Jacob: It seems that one of the main factors driving the development of the model is data annotation, and obviously, all laboratories are spending a lot of money on this. Is this still relevant in the test-time calculation paradigm? How do you view this issue?  

David: The first thing I can think of is two tasks that need to be solved by data annotation, and the first is to teach the model the basics of how to complete a task by cloning human behavior. If you have high-quality data, then you can use it to better inspire what the model has seen during pre-training. Then I think the second task is to teach the model what is good and what is bad, for those vague tasks. I think both are still very important. … 

Jacob: You have obviously been at the forefront of this field, for the past decade. Is there one thing you've changed your mind over the past year?  

David: What I have been thinking about is the construction of team culture. I think we always knew it, but what I became more convinced is that hiring people who are really smart, dynamic, and internally motivated, especially early in their careers, is actually a big engine for our success. In this field, every few years, the best strategy changes. So if people are too adapted to the best strategy before, they will actually slow you down. So I think it would be better to bet on newcomers than what I had previously thought.  

Another thing I changed my view is that I used to think that building AI will actually have real long-term technical differentiation, which you can continue to accumulate on this basis. I used to think that if you do a good job of text modeling, it should help you naturally be a winner in the multimodal field. If you do a good job with multimodality, you should be a winner in the field of reasoning and agency…these advantages should continue to accumulate. But in practice, I have seen very little accumulation. I think everyone is trying similar ideas.  

Jacob: The implication is that just because you break through A first does not mean that you will have an advantage in B. For example, OpenAI has made breakthroughs in language models, but this does not necessarily mean that they will make breakthroughs in reasoning.  

David: They are related, but it doesn't mean you will definitely win the next chance.

When will the robot enter the home

Jacob: I want to ask Yes, you first entered artificial intelligence through the robotics field. So, what do you think about the current situation in the field of artificial intelligence robots today?  

David: Similar to what I think of Digital Agent, I think we already have a lot of raw materials. And, I think it's interesting that Digital Agent provides us with an opportunity to solve some tough problems before physical Agents.  

Jacob: Let’s talk about how the reliability of digital agents continues to the physical agent?

David: Take a simple example, falseSuppose you have a warehouse that needs to be rearranged, you have a physical agent, and you ask it to figure out the best plan for rearrangement of the warehouse. This can be difficult if you learn in the physical world, or even in a robot simulation environment. But if you have done this in the digital space and you have all the knowledge of training recipes and tuning algorithms to learn from simulated data, it's like you've already done this task on the training wheel.
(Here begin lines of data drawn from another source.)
(** * pyjira: the tree component of [pyjira/container.py]

    A shallow embedding of [TreeElement] and [TreeComponent] and the
    properties of the visible-node traversal, the navigation key bindings,
    the toggle, the mouse handler and the rendering.

    Python objects have identity and [_handle_enter] assigns to a field of
    the element object that the traversal generator yielded.  Element
    objects are therefore kept in a store indexed by references; a list of
    elements is a list of references, and the assignment is a store
    update. *)

From Stdlib Require Import List ZArith Bool Arith Lia String Ascii.
Import ListNotations.

Local Open Scope Z_scope.

(** ** Results of Python calls *)

(** The exceptions the component can raise by itself: [AttributeError]
    when [None.expanded] is accessed, and [RecursionError] when the nested
    generators of [_traverse_visible] exceed the interpreter's recursion
    limit. *)
Inductive exn : Type :=
| AttributeError
| RecursionError.

Inductive result (A : Type) : Type :=
| Ok (a : A)
| Raise (e : exn).

Arguments Ok {A} a.
Arguments Raise {A} e.

Definition result_bind {A B : Type} (r : result A) (k : A -> result B) : result B :=
  match r with
  | Ok a => k a
  | Raise e => Raise e
  end.

Definition result_map {A B : Type} (f : A -> B) (r : result A) : result B :=
  result_bind r (fun a => Ok (f a)).

(** ** Styled text *)

(** [StyleAndTextTuples] while it is being built: (style, text) pairs. *)
Definition StyleAndText : Type := (string * string)%type.

Definition newline : ascii := ascii_of_nat 10.

(** The Python literal for a one-character line break. *)
Definition nl : string := String newline EmptyString.

(** [class Drawable]: a payload that renders itself to styled text. *)
Class Drawable (T : Type) : Type :=
  render : T -> list StyleAndText.

(** ** The object store *)

Definition ref : Type := nat.

Section Tree.

Context {TEV : Type} {drawable : Drawable TEV}.

(** [@dataclass class TreeElement]: the children list holds references. *)
Record TreeElement : Type := mkTreeElement {
  value : TEV;
  children : list ref;
  expanded : bool
}.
Jacob: This is very interesting. I think when people think of robots, there are two extremes. Some people think that the laws of scale we find in language models will also be found in the field of robotics, and we are on the verge of huge change. You often hear Jensen (NVIDIA founder Jensen Huang) talk about this issue. And then there are others who think that it's like the 1995 self-driving car, a great demonstration, but it's still a long time before it can actually work. Which end of this spectrum are you at?  

David: I went back to what I mentioned before, what gave me the most confidence was our ability to build training recipes so that we could complete tasks 100%. We can do this in the digital space. Although there are challenges, it will eventually migrate to physical space.  

Jacob: When will we have robots at home?  

David: I think this is actually back to the question I mentioned earlier. I think the bottleneck of many problems is not modeling, but modeling diffusion.  

Jacob: What about video models? Obviously, there are a lot of people entering this field now, which seems to be a new frontier field that involves understanding of world models and physics for a more open exploration. Maybe you can talk about what you see in this field and what you think about this field.  

David: I'm very excited about it. I think it solves one of the main problems we mentioned before, that we have discussed before, today we can make reinforcement learning work on problems with Verifiers, such as theorem proof.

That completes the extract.